**Assignment:**
From the first line through the line containing "let changed := pod_known", transcribe the records exactly and include no other lines.

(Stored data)
(* ===== verification/L2fwd.v ===== *)
(** * Layer-2 forwarding of the bridge ([l2fwd.c])

    One MAC, the pod's, crosses the bridge; it is learned from control frames
    only. A frame is the list of its bytes; [ev] is the reported event. *)

From S2P Require Import Prelude Bwp.

Inductive l2_action_t := L2_DROP | L2_FORWARD | L2_CONTROL.
Inductive l2_event_t := L2_EV_NONE | L2_EV_LEARNED | L2_EV_CHANGED.
Inductive l2_why_t :=
| L2_WHY_NONE | L2_WHY_RUNT | L2_WHY_BAD_SRC | L2_WHY_OWN_SRC | L2_WHY_OTHER_MAC | L2_WHY_NOT_FOR_POD | L2_WHY_CONTROL
| L2_WHY_TO_BRIDGE | L2_WHY_NO_POD | L2_WHY_WIFI_DOWN | L2_WHY_REFLECTED.
#[export] Instance l2_action_eq : EqDecision l2_action_t.
Proof. solve_decision. Defined.

Record l2fwd_t := L2fwd { bridge_mac : list Z; pod_mac : list Z; pod_known : bool; relearn : bool; last_why : l2_why_t }.

Definition ZERO : list Z := replicate 6 0.

Definition f_dst (f : list Z) : list Z := take 6 f.
Definition f_src (f : list Z) : list Z := sub 6 6 f.
Definition ethertype (f : list Z) : Z := Z.lor (Z.shiftl (nth 12 f 0) 8) (nth 13 f 0).
Definition l2_is_multicast (mac : list Z) : bool := negb (Z.land (nth 0 mac 0) 1 =? 0).
Definition mac_eq (a b : list Z) : bool := bool_decide (a = b).

Definition with_why (s : l2fwd_t) (why : l2_why_t) : l2fwd_t :=
  L2fwd (bridge_mac s) (pod_mac s) (pod_known s) (relearn s) why.
Definition drop_why (s : l2fwd_t) (why : l2_why_t) : l2fwd_t * l2_action_t := (with_why s why, L2_DROP).

Definition l2fwd_init (bridge_mac : list Z) : l2fwd_t := L2fwd bridge_mac ZERO false false L2_WHY_NONE.
Definition l2fwd_link_down (s : l2fwd_t) : l2fwd_t := L2fwd (bridge_mac s) (pod_mac s) (pod_known s) true (last_why s).

(** The learning step of a control frame from [src]. *)
Definition learn (s : l2fwd_t) (src : list Z) : l2fwd_t * l2_event_t :=
  if negb (pod_known s) || relearn s then
    let changed := pod_known s && negb (mac_eq (pod_mac s) src) in
    let ev := if negb (pod_known s) || changed then (if pod_known s then L2_EV_CHANGED else L2_EV_LEARNED) else L2_EV_NONE in
    (L2fwd (bridge_mac s) src true false (last_why s), ev)
  else (s, L2_EV_NONE).

Definition l2fwd_from_eth (s : l2fwd_t) (f : list Z) (wifi_up : bool) : l2fwd_t * l2_action_t * l2_event_t :=
  let dst := f_dst f in
  let src := f_src f in
  let s := with_why s L2_WHY_NONE in
  if (length f <? 14)%nat then (drop_why s L2_WHY_RUNT, L2_EV_NONE)
  else if l2_is_multicast src || mac_eq src ZERO then (drop_why s L2_WHY_BAD_SRC, L2_EV_NONE)
  else if mac_eq src (bridge_mac s) then (drop_why s L2_WHY_OWN_SRC, L2_EV_NONE)
  else if ethertype f =? BWP_ETHERTYPE then
    if negb (mac_eq dst (bridge_mac s)) && negb (l2_is_multicast dst) then (drop_why s L2_WHY_CONTROL, L2_EV_NONE)
    else
      let '(s, ev) := learn s src in
      if negb (mac_eq src (pod_mac s)) then (drop_why s L2_WHY_OTHER_MAC, ev) else (s, L2_CONTROL, ev)
  else if negb (pod_known s) then (drop_why s L2_WHY_NO_POD, L2_EV_NONE)
  else if negb (mac_eq src (pod_mac s)) then (drop_why s L2_WHY_OTHER_MAC, L2_EV_NONE)
  else if mac_eq dst (bridge_mac s) then (drop_why s L2_WHY_TO_BRIDGE, L2_EV_NONE)
  else if negb wifi_up then (drop_why s L2_WHY_WIFI_DOWN, L2_EV_NONE)
  else (s, L2_FORWARD, L2_EV_NONE).

Definition l2fwd_from_wifi (s : l2fwd_t) (f : list Z) : l2fwd_t * l2_action_t :=
  let dst := f_dst f in
  let src := f_src f in
  let s := with_why s L2_WHY_NONE in
  if (length f <? 14)%nat then drop_why s L2_WHY_RUNT
  else if ethertype f =? BWP_ETHERTYPE then drop_why s L2_WHY_CONTROL
  else if negb (pod_known s) || relearn s then drop_why s L2_WHY_NO_POD
  else if mac_eq src (pod_mac s) then drop_why s L2_WHY_REFLECTED
  else if l2_is_multicast dst || mac_eq dst (pod_mac s) then (s, L2_FORWARD)
  else drop_why s L2_WHY_NOT_FOR_POD.

(** ** Runs: what the bridge sees, in order *)

Inductive l2_input := FromEth (f : list Z) (wifi_up : bool) | FromWifi (f : list Z) | LinkDown.

Definition l2_step (s : l2fwd_t) (i : l2_input) : l2fwd_t * l2_action_t :=
  match i with
  | FromEth f up => fst (l2fwd_from_eth s f up)
  | FromWifi f => l2fwd_from_wifi s f
  | LinkDown => (l2fwd_link_down s, L2_DROP)
  end.

Fixpoint l2_run (s : l2fwd_t) (h : list l2_input) : l2fwd_t :=
  match h with [] => s | i :: h' => l2_run (fst (l2_step s i)) h' end.

(** A control frame the bridge can learn from: on the cable, to the bridge or
    to a group, from a proper address. *)
Definition control_from (bmac src f : list Z) : Prop :=
  (14 <= length f)%nat /\ ethertype f = BWP_ETHERTYPE /\ f_src f = src /\ l2_is_multicast src = false /\ src <> ZERO /\
  src <> bmac /\ (f_dst f = bmac \/ l2_is_multicast (f_dst f) = true).

(** The specification of the learned address: the source of a control frame
    that no later cable unplugging follows without another control frame. [who]
    is the pod, [fresh] whether it spoke since the last link-down. *)
Inductive pod_spec (bmac : list Z) : list l2_input -> option (list Z) -> bool -> Prop :=
| pod_none : pod_spec bmac [] None false
| pod_first h f up src :
    pod_spec bmac h None false -> control_from bmac src f -> pod_spec bmac (h ++ [FromEth f up]) (Some src) true
| pod_again h f up src old :
    pod_spec bmac h (Some old) false -> control_from bmac src f -> pod_spec bmac (h ++ [FromEth f up]) (Some src) true
| pod_down h who fresh : pod_spec bmac h who fresh -> pod_spec bmac (h ++ [LinkDown]) who false
| pod_other h f up who fresh :
    pod_spec bmac h who fresh -> (fresh = true \/ forall src, ~ control_from bmac src f) ->
    pod_spec bmac (h ++ [FromEth f up]) who fresh
| pod_wifi h f who fresh : pod_spec bmac h who fresh -> pod_spec bmac (h ++ [FromWifi f]) who fresh.

Definition pod_state (s : l2fwd_t) (bmac : list Z) (who : option (list Z)) (fresh : bool) : Prop :=
  bridge_mac s = bmac /\ who = (if pod_known s then Some (pod_mac s) else None) /\ fresh = (pod_known s && negb (relearn s)).

Lemma l2_run_app s h js : l2_run s (h ++ js) = l2_run (l2_run s h) js.
Proof. revert s. induction h as [|i h IH]; intros s; [done|]. cbn. apply IH. Qed.

Lemma mac_eq_spec a b : mac_eq a b = true <-> a = b.
Proof. apply bool_decide_eq_true. Qed.

Lemma mac_eq_refl a : mac_eq a a = true.
Proof. by apply mac_eq_spec. Qed.

(** The control frames are those that pass the tests of [l2fwd_from_eth]. *)
Definition control_test (bmac f : list Z) : bool :=
  negb (length f <? 14)%nat && negb (l2_is_multicast (f_src f) || mac_eq (f_src f) ZERO) && negb (mac_eq (f_src f) bmac) &&
  (ethertype f =? BWP_ETHERTYPE) && negb (negb (mac_eq (f_dst f) bmac) && negb (l2_is_multicast (f_dst f))).
(* ===== verification/BridgeOta.v ===== *)
(** * The bridge's own update ([wifi-bridge/main/ota.c])

    ESP-IDF's OTA calls are the class [EspOta]; [calls] is the trace of those
    made, with what they returned. [now] is [esp_timer_get_time()]. The mutex is
    taken around every operation. *)

From S2P Require Import Prelude HmacSha Bwp FwSign BridgeUtil.

Abbreviation ESP_OK := 0.
Abbreviation BWP_OTA_CHUNK_MAX := 1024.
Abbreviation BWP_E_STORAGE := 4.
Abbreviation BWP_E_OTA_NOT_STARTED := 5.
Abbreviation BWP_E_OTA_BAD_OFFSET := 6.
Abbreviation BWP_E_OTA_VERIFY := 7.
Abbreviation BWP_E_OTA_TOO_LARGE := 8.
Abbreviation BWP_E_INTERNAL := 9.
Abbreviation BWP_E_OTA_WRONG_IMAGE := 10.

Class EspOta (E : Type) := {
  esp_ota_get_next_update_partition : E -> option Z;      (* the partition's size *)
  esp_ota_begin : E -> Z -> E * Z;
  esp_ota_write : E -> list Z -> E * Z;
  esp_ota_abort : E -> E;
  esp_ota_end : E -> E * Z;
  esp_ota_set_boot_partition : E -> E * Z;
  esp_ota_mark_app_valid : E -> E * Z;
  ESP_ERR_OTA_VALIDATE_FAILED : Z;
  esp_err_to_name : Z -> cstr;
  project_name : cstr;                                     (* esp_app_get_description() *)
}.

Inductive esp_call :=
| CallBegin (size err : Z) | CallWrite (data : list Z) (err : Z) | CallAbort | CallEnd (err : Z) | CallSetBoot (err : Z).

Section bridge_ota.
Context {E : Type} `{EspOta E} `{Monocypher} (k_keys : list (list Z)).

Record bota_t := BOta {
  esp : E; calls : list esp_call; s_seq : bu_ota_seq_t; s_last_us : Z; s_sig : fwsig_t; s_hash : sha256_ctx_t; s_pending : bool;
}.

Definition bota_init (e : E) : bota_t := BOta e [] seq_zero 0 (FwSig 0 0 [] 0 0 []) (Ctx [] 0 []) false.

Definition ota_active (st : bota_t) : bool := q_active (s_seq st).

Definition abort_locked (st : bota_t) : bota_t :=
  if q_active (s_seq st)
  then {| st with esp := esp_ota_abort (esp st); calls := calls st ++ [CallAbort]; s_seq := seq_zero |}
  else st.

Definition ota_abort (st : bota_t) : bota_t := abort_locked st.

Definition ota_poll (st : bota_t) (now : Z) : bota_t :=
  if q_active (s_seq st) && (60 * 1000000 <? now - s_last_us st) then abort_locked st else st.

(** The result and the message. *)
Definition ota_begin (st : bota_t) (size : Z) (sig : option (list Z)) (now : Z) : bota_t * Z * option cstr :=
  let st := abort_locked st in
  let part := esp_ota_get_next_update_partition (esp st) in
  let '(v, m) := fwsig_check sig k_keys FWSIG_TARGET_BRIDGE size in
  let st := {| st with s_sig := default (s_sig st) m |} in
  if negb (bool_decide (v = FWSIG_OK)) then
    (st, BWP_E_OTA_VERIFY, Some (snprintf_cut 40 (str "signature: " ++ match sig with Some _ => fwsig_result_str v | None => str "none" end)))
  else
    match part with
    | None => (st, BWP_E_INTERNAL, Some (str "no OTA partition"))
    | Some psize =>
        if (size <? BU_IMG_DESC_END) || (psize <? size) then (st, BWP_E_OTA_TOO_LARGE, Some (str "image size out of range"))
        else
          let '(e, err) := esp_ota_begin (esp st) size in
          let st := {| st with esp := e; calls := calls st ++ [CallBegin size err] |} in
          if negb (err =? ESP_OK) then (st, BWP_E_STORAGE, Some (esp_err_to_name err))
          else ({| st with s_seq := bu_ota_begin size; s_hash := sha256_init; s_last_us := now |}, BWP_OK, None)
    end.

(** The chunk is this firmware's image. *)
Definition is_own_image (data : list Z) : bool :=
  match bu_image_ident data with Some (project, _) => streq project project_name | None => false end.

(** The result, the next offset and the message. *)
Definition ota_data (st : bota_t) (offset : Z) (data : list Z) (now : Z) : bota_t * Z * Z * option cstr :=
  let len := Z.of_nat (length data) in
  if (len =? 0) || (BWP_OTA_CHUNK_MAX <? len) then (st, BWP_E_BAD_REQUEST, q_next (s_seq st), None)
  else
    let '(st, r, msg) :=
      match bu_ota_check (s_seq st) offset len with
      | BU_OTA_INACTIVE => (st, BWP_E_OTA_NOT_STARTED, None)
      | BU_OTA_DUPLICATE => (st, BWP_OK, None)
      | BU_OTA_BAD_OFFSET => (st, BWP_E_OTA_BAD_OFFSET, None)
      | BU_OTA_TOO_LARGE => (st, BWP_E_OTA_TOO_LARGE, None)
      | BU_OTA_WRITE =>
          if (offset =? 0) && negb (is_own_image data) then (st, BWP_E_OTA_WRONG_IMAGE, Some (str "not a benchpod-wifi-bridge image"))
          else
            let '(e, err) := esp_ota_write (esp st) data in
            let st := {| st with esp := e; calls := calls st ++ [CallWrite data err] |} in
            if negb (err =? ESP_OK) then (st, BWP_E_STORAGE, Some (esp_err_to_name err))
            else ({| st with s_hash := sha256_update (s_hash st) data; s_seq := bu_ota_advance (s_seq st) offset len |}, BWP_OK, None)
      end in
    let st := if q_active (s_seq st) then {| st with s_last_us := now |} else st in
    (st, r, q_next (s_seq st), msg).

Definition ota_end (st : bota_t) : bota_t * Z * option cstr :=
  if negb (q_active (s_seq st)) then (st, BWP_E_OTA_NOT_STARTED, None)
  else if negb (bu_ota_complete (s_seq st)) then (st, BWP_E_OTA_BAD_OFFSET, Some (str "image incomplete"))
  else
    let h := sha256_final (s_hash st) in
    let st := {| st with s_seq := seq_zero |} in
    if negb (bool_decide (h = g_sha256 (s_sig st))) then
      ({| st with esp := esp_ota_abort (esp st); calls := calls st ++ [CallAbort] |}, BWP_E_OTA_VERIFY,
       Some (str "image does not match its signed manifest"))
    else
      let '(e, err) := esp_ota_end (esp st) in
      let st := {| st with esp := e; calls := calls st ++ [CallEnd err] |} in
      if err =? ESP_ERR_OTA_VALIDATE_FAILED then (st, BWP_E_OTA_VERIFY, Some (str "image verification failed (hash or signature)"))
      else if negb (err =? ESP_OK) then (st, BWP_E_INTERNAL, Some (esp_err_to_name err))
      else
        let '(e, err) := esp_ota_set_boot_partition (esp st) in
        let st := {| st with esp := e; calls := calls st ++ [CallSetBoot err] |} in
        if negb (err =? ESP_OK) then (st, BWP_E_STORAGE, Some (esp_err_to_name err)) else (st, BWP_OK, None).

(** [ota_confirm]: a valid control request arrived. *)
Definition ota_confirm (st : bota_t) : bota_t :=
  if negb (s_pending st) then st
  else
    let '(e, err) := esp_ota_mark_app_valid (esp st) in
    if err =? ESP_OK then {| st with esp := e; s_pending := false |} else {| st with esp := e |}.

(** ** Every sequence of calls *)

Inductive bota_op :=
| OBegin (size : Z) (sig : option (list Z)) | OData (offset : Z) (data : list Z) | OEnd | OAbort | OPoll | OConfirm.

Definition bota_step (st : bota_t) (o : bota_op * Z) : bota_t :=
  let now := snd o in
  match fst o with
  | OBegin size sig => fst (fst (ota_begin st size sig now))
  | OData offset data => fst (fst (fst (ota_data st offset data now)))
  | OEnd => fst (fst (ota_end st))
  | OAbort => ota_abort st
  | OPoll => ota_poll st now
  | OConfirm => ota_confirm st
  end.

(** The bytes of the writes that succeeded since the last start. *)
Definition flashed_step (w : list Z) (c : esp_call) : list Z :=
  match c with CallBegin _ 0 => [] | CallWrite d 0 => w ++ d | _ => w end.
Definition flashed (cs : list esp_call) : list Z := fold_left flashed_step cs [].

Lemma flashed_snoc cs c : flashed (cs ++ [c]) = flashed_step (flashed cs) c.
Proof. unfold flashed. by rewrite fold_left_app. Qed.

#[local] Arguments flashed : simpl never.
#[local] Arguments flashed_step : simpl never.

(** A manifest signed for the bridge, of this size and digest. *)
Definition signed_for (size : Z) (digest : list Z) : Prop :=
  exists sig m, fwsig_check (Some sig) k_keys FWSIG_TARGET_BRIDGE size = (FWSIG_OK, Some m) /\ g_sha256 m = digest.

(** What made the new image bootable. *)
Definition boots_signed (cs : list esp_call) : Prop :=
  forall pre err post, cs = pre ++ CallSetBoot err :: post ->
  signed_for (Z.of_nat (length (flashed pre))) (sha256_spec (flashed pre)).

Lemma boots_snoc cs c :
  boots_signed cs -> (forall err, c = CallSetBoot err -> signed_for (Z.of_nat (length (flashed cs))) (sha256_spec (flashed cs))) ->
  boots_signed (cs ++ [c]).
Proof.
  intros Hb Hc pre err post E2. destruct post as [|x post' _] using rev_ind.
  - apply app_inj_tail in E2 as [<- ->]. by eapply Hc.
  - rewrite app_comm_cons, app_assoc in E2. apply app_inj_tail in E2 as [-> ->]. by eapply Hb.
Qed.

Definition active_inv (st : bota_t) : Prop :=
  q_active (s_seq st) = true ->
  signed_for (q_size (s_seq st)) (g_sha256 (s_sig st)) /\ hashed (flashed (calls st)) (s_hash st) /\
  seq_inv (s_seq st) (flashed (calls st)).

Definition bota_inv (st : bota_t) : Prop := boots_signed (calls st) /\ active_inv st.

Lemma abort_inv st : bota_inv st -> bota_inv (abort_locked st) /\ q_active (s_seq (abort_locked st)) = false.
Proof.
  unfold abort_locked. intros [Hb Ha]. destruct (q_active (s_seq st)) eqn:Eq; [|done]. split; [|done].
  destruct st. cbn in *. split; cbn; [by apply boots_snoc|]. by intros Hq.
Qed.

(** ** Every operation keeps the invariant *)

Lemma begin_inv st size sig now :
  0 <= size < 4294967296 -> bota_inv st -> bota_inv (fst (fst (ota_begin st size sig now))).
Proof.
  intros Hs Hi. unfold ota_begin. cbv zeta. destruct (abort_inv st Hi) as [[Hb _] Hq].
  set (st1 := abort_locked st) in *. destruct (fwsig_check sig k_keys FWSIG_TARGET_BRIDGE size) as [v m] eqn:Ev.
  destruct st1 as [e cs q us sg hs pd]. cbn -[fwsig_check bu_ota_begin sha256_init] in *.
  assert (Hoff : forall e' sg', bota_inv (BOta e' cs q us sg' hs pd)) by (intros; split; [done|by unfold active_inv; cbn; rewrite Hq]).
  case_bool_decide as Hv; [|apply Hoff]. destruct (esp_ota_get_next_update_partition e) as [psize|]; [|apply Hoff].
  destruct (_ || _); [apply Hoff|]. destruct (esp_ota_begin e size) as [e' err].
  cbn -[fwsig_check bu_ota_begin sha256_init]. destruct (Z.eqb_spec err ESP_OK) as [->|Herr]; cbn [negb fst].
  2:{ split; [by apply boots_snoc|]. unfold active_inv. cbn. by rewrite Hq. }
  split; [by apply boots_snoc|]. unfold active_inv. cbn -[bu_ota_begin sha256_init fwsig_check]. intros _.
  rewrite flashed_snoc. cbn [flashed_step]. split_and!.
  - cbn [bu_ota_begin q_size]. destruct sig as [sig|]; [|cbn in Ev; congruence]. subst v. destruct m as [m|].
    + by exists sig, m.
    + exfalso. revert Ev. unfold fwsig_check. repeat (case_match; try done).
  - apply init_spec.
  - by apply seq_inv_begin.
Qed.

Lemma data_inv st offset data now : bota_inv st -> bota_inv (fst (fst (fst (ota_data st offset data now)))).
Proof.
  intros [Hb Ha]. unfold ota_data. cbv zeta. destruct (_ || _); [done|].
  assert (Hmark : forall s, bota_inv s -> bota_inv (if q_active (s_seq s) then {| s with s_last_us := now |} else s)).
  { intros s Hs. destruct (q_active (s_seq s)) eqn:Eq; [|done]. destruct s, Hs. by split. }
  destruct (bu_ota_check (s_seq st) offset _) eqn:Ec; try (by apply (Hmark st)).
  destruct ((offset =? 0) && _); [by apply (Hmark st)|]. destruct (esp_ota_write (esp st) data) as [e' err].
  destruct (Z.eqb_spec err ESP_OK) as [->|Herr]; cbn [negb].
  - cbv beta iota. cbn [fst]. apply Hmark.
    assert (Hq : q_active (s_seq st) = true) by (revert Ec; unfold bu_ota_check; by destruct (q_active (s_seq st))).
    destruct (Ha Hq) as (Hsg & Hh & Hs). destruct (seq_inv_write _ _ _ _ Hs Ec) as (_ & _ & Hs').
    destruct st as [e cs q us sg hs pd]. cbn -[bu_ota_advance sha256_update flashed_step] in *.
    split; [by apply boots_snoc|]. unfold active_inv. cbn -[sha256_update flashed_step seq_inv]. intros _.
    rewrite flashed_snoc. cbn [flashed_step]. split_and!; [done|by apply update_spec|done].
  - cbv beta iota. cbn [fst]. apply Hmark. destruct st as [e cs q us sg hs pd]. cbn -[flashed_step] in *.
    split; [by apply boots_snoc|]. unfold active_inv in *. cbn -[flashed_step seq_inv hashed] in *. intros Hq. rewrite flashed_snoc.
    unfold flashed_step. destruct err; [done|by apply Ha..].
Qed.

Lemma end_inv st : bota_inv st -> bota_inv (fst (fst (ota_end st))).
Proof.
  intros Hi. unfold ota_end. destruct (q_active (s_seq st)) eqn:Hq; [|done]. cbn [negb].
  destruct (bu_ota_complete (s_seq st)) eqn:Ec; [|done]. cbn [negb]. cbv zeta. destruct Hi as [Hb Ha].
  destruct (Ha Hq) as (Hsg & Hh & Hs). destruct (Hs Hq) as (_ & Hn & _).
  unfold bu_ota_complete in Ec. rewrite Hq in Ec. cbn [andb] in Ec. apply Z.eqb_eq in Ec.
  apply final_spec in Hh. destruct st as [e cs q us sg hs pd]. cbn -[seq_zero sha256_final flashed_step] in *.
  assert (Hoff : forall e' cs', boots_signed cs' -> bota_inv (BOta e' cs' seq_zero us sg hs pd)) by (intros; by split).
  case_bool_decide as Hd; cbn [negb]; [|apply Hoff; by apply boots_snoc].
  destruct (esp_ota_end e) as [e1 err1]. cbn -[seq_zero sha256_final].
  assert (Hb1 : boots_signed (cs ++ [CallEnd err1])) by (by apply boots_snoc).
  destruct (_ =? ESP_ERR_OTA_VALIDATE_FAILED); [by apply Hoff|]. destruct (err1 =? ESP_OK); [|by apply Hoff]. cbn [negb].
  destruct (esp_ota_set_boot_partition e1) as [e2 err2]. cbn -[seq_zero sha256_final].
  assert (Hb2 : boots_signed ((cs ++ [CallEnd err1]) ++ [CallSetBoot err2])).
  { apply boots_snoc; [done|]. intros err [= <-]. rewrite flashed_snoc. unfold flashed_step.
    rewrite <- Hh, Hd, <- Hn, Ec. done. }
  destruct (err2 =? ESP_OK); by apply Hoff.
Qed.

Lemma bota_step_inv st o :
  match fst o with OBegin size _ => 0 <= size < 4294967296 | _ => True end -> bota_inv st -> bota_inv (bota_step st o).
Proof.
  destruct o as [[size sig|offset data| | | |] now]; cbn [fst snd bota_step]; intros Hs Hi.
  - by apply begin_inv.
  - by apply data_inv.
  - by apply end_inv.
  - apply (abort_inv st Hi).
  - unfold ota_poll. destruct (_ && _); [apply (abort_inv st Hi)|done].
  - unfold ota_confirm. destruct (negb (s_pending st)); [done|]. destruct (esp_ota_mark_app_valid _) as [e err].
    destruct st, Hi. cbn in *. by destruct (err =? ESP_OK).
Qed.

End bridge_ota.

**Output for this task:**
(* ===== verification/L2fwd.v ===== *)
(** * Layer-2 forwarding of the bridge ([l2fwd.c])

    One MAC, the pod's, crosses the bridge; it is learned from control frames
    only. A frame is the list of its bytes; [ev] is the reported event. *)

From S2P Require Import Prelude Bwp.

Inductive l2_action_t := L2_DROP | L2_FORWARD | L2_CONTROL.
Inductive l2_event_t := L2_EV_NONE | L2_EV_LEARNED | L2_EV_CHANGED.
Inductive l2_why_t :=
| L2_WHY_NONE | L2_WHY_RUNT | L2_WHY_BAD_SRC | L2_WHY_OWN_SRC | L2_WHY_OTHER_MAC | L2_WHY_NOT_FOR_POD | L2_WHY_CONTROL
| L2_WHY_TO_BRIDGE | L2_WHY_NO_POD | L2_WHY_WIFI_DOWN | L2_WHY_REFLECTED.
#[export] Instance l2_action_eq : EqDecision l2_action_t.
Proof. solve_decision. Defined.

Record l2fwd_t := L2fwd { bridge_mac : list Z; pod_mac : list Z; pod_known : bool; relearn : bool; last_why : l2_why_t }.

Definition ZERO : list Z := replicate 6 0.

Definition f_dst (f : list Z) : list Z := take 6 f.
Definition f_src (f : list Z) : list Z := sub 6 6 f.
Definition ethertype (f : list Z) : Z := Z.lor (Z.shiftl (nth 12 f 0) 8) (nth 13 f 0).
Definition l2_is_multicast (mac : list Z) : bool := negb (Z.land (nth 0 mac 0) 1 =? 0).
Definition mac_eq (a b : list Z) : bool := bool_decide (a = b).

Definition with_why (s : l2fwd_t) (why : l2_why_t) : l2fwd_t :=
  L2fwd (bridge_mac s) (pod_mac s) (pod_known s) (relearn s) why.
Definition drop_why (s : l2fwd_t) (why : l2_why_t) : l2fwd_t * l2_action_t := (with_why s why, L2_DROP).

Definition l2fwd_init (bridge_mac : list Z) : l2fwd_t := L2fwd bridge_mac ZERO false false L2_WHY_NONE.
Definition l2fwd_link_down (s : l2fwd_t) : l2fwd_t := L2fwd (bridge_mac s) (pod_mac s) (pod_known s) true (last_why s).

(** The learning step of a control frame from [src]. *)
Definition learn (s : l2fwd_t) (src : list Z) : l2fwd_t * l2_event_t :=
  if negb (pod_known s) || relearn s then
    let changed := pod_known s && negb (mac_eq (pod_mac s) src) in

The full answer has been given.